Nowhere it is more obvious than in Iraq that the existence of an election law, elections themselves and the constitution they are based on are not indicators of democracy or legitimacy, because these mechanisms are merely symbols of the antithesis of the mechanisms of democracy as practiced back home by the U.S. occupying power.
An editorial of The Washington Post on December 8 hailed the passing two days earlier of an amended version of the 2005 election law by the Iraqi "Council of Representatives" (CoR) as a "Breakthrough in Iraq," which "gives democracy a chance to work." However if this statement is not misleading, then it is extremely too optimistic, at least for one reason: The Iraqis themselves had another say.
The new version was vetoed by none other than Vice-President Tareq al-Hashemi. On November 23, under U.S. excessive pressure including a phone call by President Barak Obama to Kurdistan Regional Government head Masoud Barzani, the CoR passed another amended version of the law without addressing al-Hashemi's demands to increase the representation in parliament of displaced people, internally and abroad, from 5% of the total to 15%, which indicates yielding in to U.S. pressure by al-Hashemi, nor did it address the Kurds' threat to boycott the elections if their demands in Kirkuk were not met, in another indication of yielding to U.S. pressure by the Kurds, although it did meet their complaint for more parliamentary seats.

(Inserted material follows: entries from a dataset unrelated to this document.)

(** C12: On the text of a JSON document the strict validator accepts exactly the
    documents whose nesting is within the limit, whose strings denote texts of
    bounded length, and whose objects have a bounded number of members with
    distinct keys after unescaping; any other document is an error. *)
Theorem validate_accepts_iff j l max :
  document_text j l ->
  (validate_json_strict_with_depth l max = Some (Ok ()) <-> Strict max j) /\
  (~ Strict max j -> exists e, validate_json_strict_with_depth l max = Some (Err e)).
Proof.
  intros Hd%(validate_document j l max). rewrite <- strictb_spec.
  destruct (strictb max j); [naive_solver|]. destruct Hd as [e E]. rewrite E. naive_solver.
Qed.

(** ** Termination

    [shrinks lo n k m]: with between [lo] and [n] characters left, [m] returns,
    and when it succeeds it consumed at least [k] of them. *)

Definition shrinks {A} (lo n k : nat) (m : V A) : Prop :=
  forall v, lo <= length (chars v) <= n ->
    match m v with
    | None => False
    | Some (Err _) => True
    | Some (Ok (_, v')) => length (chars v') + k <= length (chars v)
    end.

Lemma shrinks_weaken {A} lo lo' n n' k k' (m : V A) :
  lo' <= lo -> n <= n' -> k <= k' -> shrinks lo' n' k' m -> shrinks lo n k m.
Proof.
  intros Hlo Hn Hk Hm v Hv. specialize (Hm v ltac:(lia)).
  destruct (m v) as [[[a v']|e]|]; [lia | done | done].
Qed.

Lemma shrinks_bind {A B} lo n k1 k2 (m : V A) (f : A -> V B) :
  shrinks lo n k1 m -> (forall a, shrinks 0 (n - k1) (k2 - k1) (f a)) ->
  shrinks lo n k2 (m ≫= f).
Proof.
  intros Hm Hf v Hv. unfold mbind, V_bind. specialize (Hm v Hv).
  destruct (m v) as [[[a v1]|e]|]; [|done|done]. specialize (Hf a v1 ltac:(lia)).
  destruct (f a v1) as [[[b v2]|e]|]; [lia | done | done].
Qed.
(** A computation that may consume nothing. *)
Lemma shrinks_bind0 {A B} lo n k (m : V A) (f : A -> V B) :
  shrinks lo n 0 m -> (forall a, shrinks 0 n k (f a)) -> shrinks lo n k (m ≫= f).
Proof.
  intros Hm Hf. apply (shrinks_bind _ _ 0); [done|]. intros a.
  by rewrite !Nat.sub_0_r.
Qed.
(** A computation that consumes a character. *)
Lemma shrinks_bind1 {A B} lo n k (m : V A) (f : A -> V B) :
  shrinks lo n 1 m -> (1 <= n -> forall a, shrinks 0 (n - 1) (k - 1) (f a)) ->
  shrinks lo n k (m ≫= f).
Proof.
  intros Hm Hf. destruct (decide (1 <= n)) as [Hn|Hn]; [by apply (shrinks_bind _ _ 1); auto|].
  intros v Hv. unfold mbind, V_bind. specialize (Hm v Hv).
  destruct (m v) as [[[a v1]|e]|]; [lia | done | done].
Qed.

Lemma shrinks_ret {A} lo n (a : A) : shrinks lo n 0 (mret a : V A).
Proof. intros v Hv. cbn. lia. Qed.
Lemma shrinks_fail {A} lo n k e : shrinks lo n k (fail e : V A).
Proof. done. Qed.
Lemma shrinks_upd lo n f : (forall v, chars (f v) = chars v) -> shrinks lo n 0 (upd_v f).
Proof. intros Hf v Hv. cbn. rewrite Hf. lia. Qed.
Lemma shrinks_get lo n : shrinks lo n 0 get_v.
Proof. intros v Hv. cbn. lia. Qed.
Lemma shrinks_next lo n : shrinks lo n (lo `min` 1) next_char.
Proof. intros v Hv. unfold next_char. destruct (chars v) eqn:E; cbn in *; rewrite ?E; cbn; lia. Qed.
Lemma shrinks_skip lo n f : shrinks lo n 0 (skip_while f).
Proof.
  intros v Hv. unfold skip_while, upd_v.
  assert (H : forall l o, length (fst (skip_chars f l o)) <= length l).
  { induction l as [|c l IH]; intros o; cbn; [done|]. destruct (f c); cbn; [|lia].
    specialize (IH (o + len_utf8 c)%Z). lia. }
  specialize (H (chars v) (offset v)). destruct (skip_chars f (chars v) (offset v)). cbn in *. lia.
Qed.

(** Reading a character: there is none, or it is consumed. *)
Lemma shrinks_read {B} lo n k (f : option (Z * Z) -> V B) :
  shrinks 0 n k (f None) -> (1 <= n -> forall p c, shrinks 0 (n - 1) (k - 1) (f (Some (p, c)))) ->
  shrinks lo n k (next_char ≫= f).
Proof.
  intros Hn Hs v Hv. unfold mbind, V_bind, next_char. destruct (chars v) as [|c r] eqn:E.
  - specialize (Hn v). rewrite E in Hn. apply Hn. cbn. lia.
  - cbn in Hv. specialize (Hs ltac:(lia) (offset v) c (v <| chars := r |> <| offset := (offset v + len_utf8 c)%Z |>)).
    cbn in Hs. specialize (Hs ltac:(lia)).
    cbn. destruct (f (Some (offset v, c)) _) as [[[b v2]|e]|]; [lia | done | done].
Qed.
Lemma shrinks_read1 {B} n k (f : option (Z * Z) -> V B) :
  (1 <= n -> forall c, shrinks 0 (n - 1) (k - 1) (f c)) -> shrinks 1 n k (next_char ≫= f).
Proof. apply shrinks_bind1, (shrinks_next 1). Qed.
(** Looking at a character: afterwards there is one. *)
Lemma shrinks_peek {B} lo n k (f : option Z -> V B) :
  shrinks 0 n k (f None) -> (1 <= n -> forall c, shrinks 1 n k (f (Some c))) ->
  shrinks lo n k (peek_char ≫= f).
Proof.
  intros Hn Hs v Hv. unfold peek_char, mbind, V_bind, get_v, mret, V_ret.
  destruct (chars v) as [|c r] eqn:E; cbn in *.
  - specialize (Hn v). rewrite E in Hn. apply Hn. cbn. lia.
  - specialize (Hs ltac:(lia) c v). rewrite E in Hs. apply Hs. cbn. lia.
Qed.
Lemma shrinks_peek_is {B} lo n k p (f : bool -> V B) :
  shrinks 0 n k (f false) -> shrinks 1 n k (f true) -> shrinks lo n k (peek_is p ≫= f).
Proof.
  intros Hf Ht v Hv.
  assert (Hf1 : shrinks 1 n k (f false)) by (eapply shrinks_weaken; [..|exact Hf]; lia).
  apply (shrinks_peek lo n k (fun c => f (match c with Some c => p c | None => false end)));
    [done | | done]. intros _ c. by destruct (p c).
Qed.

Create HintDb shrink discriminated.
#[export] Hint Resolve shrinks_ret shrinks_fail shrinks_get shrinks_skip : shrink.
#[export] Hint Extern 5 (shrinks _ _ _ (upd_v _)) => apply shrinks_upd; done : shrink.

(** One step of a totality proof: the computation's shape selects the rule. *)
Ltac shrink1 :=
  first
    [ progress (cbn beta iota zeta; rewrite ?Nat.sub_0_l, ?Nat.sub_0_r; cbn [Nat.sub])
    | solve [eauto with shrink]
    | match goal with
      | |- shrinks 1 _ _ (next_char ≫= _) => apply shrinks_read1; intros ? ?
      | |- shrinks _ _ _ (next_char ≫= _) => apply shrinks_read; [|intros ? ? ?]
      | |- shrinks _ _ _ (peek_char ≫= _) => apply shrinks_peek; [|intros ? ?]
      | |- shrinks _ _ _ (peek_is _ ≫= _) => apply shrinks_peek_is
      | |- shrinks _ _ _ (if ?b then _ else _) => destruct b
      | |- shrinks _ _ _ (match ?x with _ => _ end) => destruct x
      | |- shrinks _ _ _ (_ ≫= _) => apply shrinks_bind1; [solve [eauto with shrink] | intros ? ?]
      | |- shrinks _ _ _ (_ ≫= _) => apply shrinks_bind0; [solve [repeat shrink1] | intros ?]
      end ].

Lemma shrinks_expect lo n c : shrinks lo n 1 (expect_char c).
Proof. unfold expect_char. repeat shrink1. Qed.
Lemma shrinks_hex lo n p : shrinks lo n 0 (hex_char p).
Proof. unfold hex_char. repeat shrink1. Qed.
#[export] Hint Resolve shrinks_expect shrinks_hex : shrink.

Lemma shrinks_escape lo n st p : shrinks lo n 0 (unicode_escape st p).
Proof. unfold unicode_escape, parse_unicode_escape, no_pending, push_code, push_with_limit. repeat shrink1. Qed.
Lemma shrinks_char_escape lo n st c : shrinks lo n 0 (char_escape st c).
Proof. unfold char_escape, no_pending, push_with_limit. repeat shrink1. Qed.
#[export] Hint Resolve shrinks_escape shrinks_char_escape : shrink.

Lemma shrinks_string_loop n fuel st : n < fuel -> shrinks 0 n 0 (string_loop fuel st).
Proof.
  revert n st. induction fuel as [|fuel IH]; intros n st Hn; [lia|]. cbn [string_loop].
  unfold no_pending, push_with_limit. repeat shrink1; apply IH; lia.
Qed.

Lemma shrinks_string lo n : shrinks lo n 1 parse_json_string.
Proof.
  unfold parse_json_string. apply shrinks_read; [apply shrinks_fail|]. intros _ p c.
  destruct (c =? 34)%Z; [|apply shrinks_fail]. intros v Hv. unfold mbind, V_bind, get_v.
  apply (shrinks_string_loop (length (chars v))); lia.
Qed.
Lemma shrinks_keyword lo n k : shrinks lo n 0 (consume_keyword k).
Proof.
  intros v Hv. unfold consume_keyword.
  assert (H : forall k l o l' o', strip_keyword k l o = Some (l', o') -> length l' <= length l).
  { induction k0 as [|x k0 IH]; intros [|c l] o l' o' E; cbn in E; simplify_eq; [done..|].
    case_match; [|done]. apply IH in E. cbn. lia. }
  destruct (strip_keyword k (chars v) (offset v)) as [[l o]|] eqn:E; cbn; [|lia].
  apply H in E. lia.
Qed.
Lemma shrinks_next0 lo n : shrinks lo n 0 next_char.
Proof. eapply shrinks_weaken; [..|apply (shrinks_next lo n)]; lia. Qed.
#[export] Hint Resolve shrinks_string shrinks_keyword shrinks_next0 : shrink.

Lemma shrinks_number lo n : shrinks lo n 0 validate_number.
Proof. unfold validate_number. repeat shrink1. Qed.
Lemma shrinks_push_key lo n k : shrinks lo n 0 (push_key k).
Proof. unfold push_key. repeat shrink1. Qed.
#[export] Hint Resolve shrinks_number shrinks_push_key : shrink.

(** Fuel enough for each of the three procedures on [n] characters. *)
Lemma shrinks_values fuel :
  (forall n, 2 * n + 2 <= fuel -> shrinks 0 n 0 (validate_value fuel)) /\
  (forall n, 2 * n + 1 <= fuel -> shrinks 0 n 0 (object_loop fuel)) /\
  (forall n i, 2 * n + 3 <= fuel -> shrinks 0 n 0 (array_loop fuel i)).
Proof.
  induction fuel as [|fuel (IHv & IHo & IHa)]; [split_and!; intros; lia|].
  split_and!; [intros n Hn; cbn [validate_value] | intros n Hn; cbn [object_loop]
    | intros n i Hn; cbn [array_loop]];
    unfold skip_whitespace, enter_depth, leave_depth, enter_object, exit_object, set_path,
      validate_bool, validate_null.
  all: repeat (shrink1
    || (apply shrinks_bind0; [apply IHv; lia | intros ?])
    || (eapply (shrinks_weaken _ 0); [lia | reflexivity | lia |];
        first [apply IHo | apply IHa]; lia)).
Qed.

Lemma validate_returns v : validate v <> None.
Proof.
  pose proof (shrinks_bind0 0 (length (chars v)) 0 skip_whitespace
    (fun _ => validate_value (value_fuel (chars v))) (shrinks_skip _ _ _)) as H.
  assert (Hv : forall a : (), shrinks 0 (length (chars v)) 0 (validate_value (value_fuel (chars v)))).
  { intros _. apply (proj1 (shrinks_values _)). unfold value_fuel. lia. }
  specialize (H Hv v ltac:(lia)). unfold validate.
  by destruct ((skip_whitespace ;; _) v) as [[[]|]|].
Qed.

(** The validator returns on every text, well formed or not, whatever the
    depth limit. *)
Theorem validate_terminates s max : exists r, validate_json_strict_with_depth s max = Some r.
Proof.
  destruct (validate_json_strict_with_depth s max) as [r|] eqn:E; [eauto|].
  by apply validate_returns in E.
Qed.

(** Strict deserialisation of a JSON document: one whose objects repeat a
    key after unescaping, or which exceeds a limit, never reaches [serde_json];
    any other document gets exactly [serde_json]'s answer, its errors reported
    as parse errors. *)
Theorem from_str_strict_spec {T} (from_str : text -> Result T text) j l :
  document_text j l ->
  (Strict MAX_NESTING_DEPTH j -> from_str_strict from_str l = Some (result_map_err ParseError (from_str l))) /\
  (~ Strict MAX_NESTING_DEPTH j -> exists e, from_str_strict from_str l = Some (Err e) /\
     forall from_str' : text -> Result T text, from_str_strict from_str' l = Some (Err e)).
Proof.
  intros Hd%(validate_document j l MAX_NESTING_DEPTH). rewrite <- strictb_spec.
  unfold from_str_strict, validate_json_strict, validator_new.
  unfold validate_json_strict_with_depth in Hd. destruct (strictb MAX_NESTING_DEPTH j).
  - rewrite Hd. naive_solver.
  - destruct Hd as [e ->]. split; [done|]. eauto.
Qed.

(** ** Witnesses *)

Lemma one_member_text : document_text (JObj [([Plain (chr "a")], JLit None)]) (json "{'a':null}").
Proof.
  assert (Hw : ws []) by constructor.
  exists [], (json "{'a':null}"), []. split_and!; [done | | done | done].
  apply (vt_obj _ (json "'a':null")).
  apply (mt_one [Plain (chr "a")] (JLit None) [] (json "'a'") [] [] (txt "null") []); try done.
  - by repeat constructor.
  - apply (vt_lit None).
Qed.

Lemma validate_accepts_iff_witness :
  validate_json_strict_with_depth (json "{'a':null}") 1 = Some (Ok ()) /\
  Strict 1 (JObj [([Plain (chr "a")], JLit None)]).
Proof.
  assert (E : validate_json_strict_with_depth (json "{'a':null}") 1 = Some (Ok ()))
    by (vm_compute; reflexivity).
  split; [exact E|]. apply (validate_accepts_iff _ _ 1 one_member_text), E.
Defined.

Lemma from_str_strict_spec_witness :
  from_str_strict (fun t => Ok (length t)) (json "{'a':null}") = Some (Ok 10).
Proof.
  apply (from_str_strict_spec (fun t => Ok (length t)) _ _ one_member_text).
  apply strictb_spec. vm_compute. reflexivity.
Defined.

Rachel Schneller, a Foreign Service officer with the U.S. State Department writing for the Council on Foreign Relations on December 4, warned that the latest version of the Iraqi election law could make things worse in Iraq if approved. The Sunnis, including Hashemi, could resort to "desperate measures" to gain power as the new election law provoked claims of Shiite dominance. Schneller wrote that elections in Iraq are not a sign of stability. "The United States would do well to back away from the policy of elections at any cost," she concluded.